### What you should do
Every line below between the line holding "OP_ROT => 3" and the line holding "(if b then last_error_", inclusive, should be repeated exactly, and all other lines omitted.

Start of Records for this task

(** The number of stack values a handler accesses, and of operands. *)
Definition stack_need (h : DwarfOpHandleFunc) : Z :=
  match h with
  | OP_ILLEGAL | OP_PUSH | OP_PICK | OP_SKIP | OP_LIT | OP_REG | OP_REGX | OP_BREG | OP_BREGX
  | OP_NOP | OP_NOT_IMPLEMENTED => 0
  | OP_DEREF | OP_DEREF_SIZE | OP_DUP | OP_DROP | OP_ABS | OP_NEG | OP_NOT | OP_PLUS_UCONST
  | OP_BRA => 1
  | OP_ROT => 3
  | _ => 2
  end.

Definition operand_need (h : DwarfOpHandleFunc) : Z :=
  match h with
  | OP_DEREF_SIZE | OP_PICK | OP_PLUS_UCONST | OP_BRA | OP_SKIP | OP_REGX | OP_BREG => 1
  | OP_BREGX => 2
  | _ => 0
  end.

(** Every entry of the table requires what its handler accesses, and [0x15] is the only opcode
    that picks. *)
Definition entry_adequate (n : nat) : bool :=
  let op := op_callback (Z.of_nat n) in
  (stack_need (handle_func op) <=? num_required_stack_values op) &&
  (operand_need (handle_func op) <=? num_operands op) && (num_operands op <=? 2) &&
  (Bool.eqb (bool_decide (handle_func op = OP_PICK)) (n =? 0x15)%nat).

Lemma table_adequate : forallb entry_adequate (seq 0 256) = true.
Proof. by vm_compute. Qed.

(** The faults a handler may raise: an out-of-range shift count or signed overflow; [OP_PICK]
    also an index out of the stack. *)
Definition handler_fault (h : DwarfOpHandleFunc) (f : fault) : Prop :=
  f = Undef UbShift \/ f = Undef UbOverflow \/ (f = Undef UbStackIndex /\ h = OP_PICK).

(** Success leaves the error code alone, failure sets one; opcode and operands stay. *)
Definition handler_post (s : DwarfOp) (b : bool) (s' : DwarfOp) : Prop :=
  op_inv s' /\ operands_ s' = operands_ s /\ cur_op_ s' = cur_op_ s /\
  (if b then last_error_ s' = last_error_ s else code (last_error_ s') <> DWARF_ERROR_NONE).

Lemma in_u_mod v t : in_u (bits A) v -> in_u (bits A) t -> t <> 0 -> in_u (bits A) (v mod t).
Proof. unfold in_u. intros ? ? ?. pose proof (Z.mod_pos_bound v t). lia. Qed.

Lemma in_u_shiftr v t : in_u (bits A) v -> 0 <= t -> in_u (bits A) (Z.shiftr v t).
Proof.
  unfold in_u. intros [? ?] ?. rewrite Z.shiftr_div_pow2 by done. split.
  - apply Z.div_pos; [done|]. by apply pow2_pos.
  - apply Z.le_lt_trans with v; [|done]. apply Z.div_le_upper_bound; [by apply pow2_pos|].
    pose proof (pow2_pos t). nia.
Qed.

End of Records for this task

### Task response
  | OP_ROT => 3
  | _ => 2
  end.

Definition operand_need (h : DwarfOpHandleFunc) : Z :=
  match h with
  | OP_DEREF_SIZE | OP_PICK | OP_PLUS_UCONST | OP_BRA | OP_SKIP | OP_REGX | OP_BREG => 1
  | OP_BREGX => 2
  | _ => 0
  end.

(** Every entry of the table requires what its handler accesses, and [0x15] is the only opcode
    that picks. *)
Definition entry_adequate (n : nat) : bool :=
  let op := op_callback (Z.of_nat n) in
  (stack_need (handle_func op) <=? num_required_stack_values op) &&
  (operand_need (handle_func op) <=? num_operands op) && (num_operands op <=? 2) &&
  (Bool.eqb (bool_decide (handle_func op = OP_PICK)) (n =? 0x15)%nat).

Lemma table_adequate : forallb entry_adequate (seq 0 256) = true.
Proof. by vm_compute. Qed.

(** The faults a handler may raise: an out-of-range shift count or signed overflow; [OP_PICK]
    also an index out of the stack. *)
Definition handler_fault (h : DwarfOpHandleFunc) (f : fault) : Prop :=
  f = Undef UbShift \/ f = Undef UbOverflow \/ (f = Undef UbStackIndex /\ h = OP_PICK).

(** Success leaves the error code alone, failure sets one; opcode and operands stay. *)
Definition handler_post (s : DwarfOp) (b : bool) (s' : DwarfOp) : Prop :=
  op_inv s' /\ operands_ s' = operands_ s /\ cur_op_ s' = cur_op_ s /\
  (if b then last_error_ s' = last_error_ s else code (last_error_ s') <> DWARF_ERROR_NONE).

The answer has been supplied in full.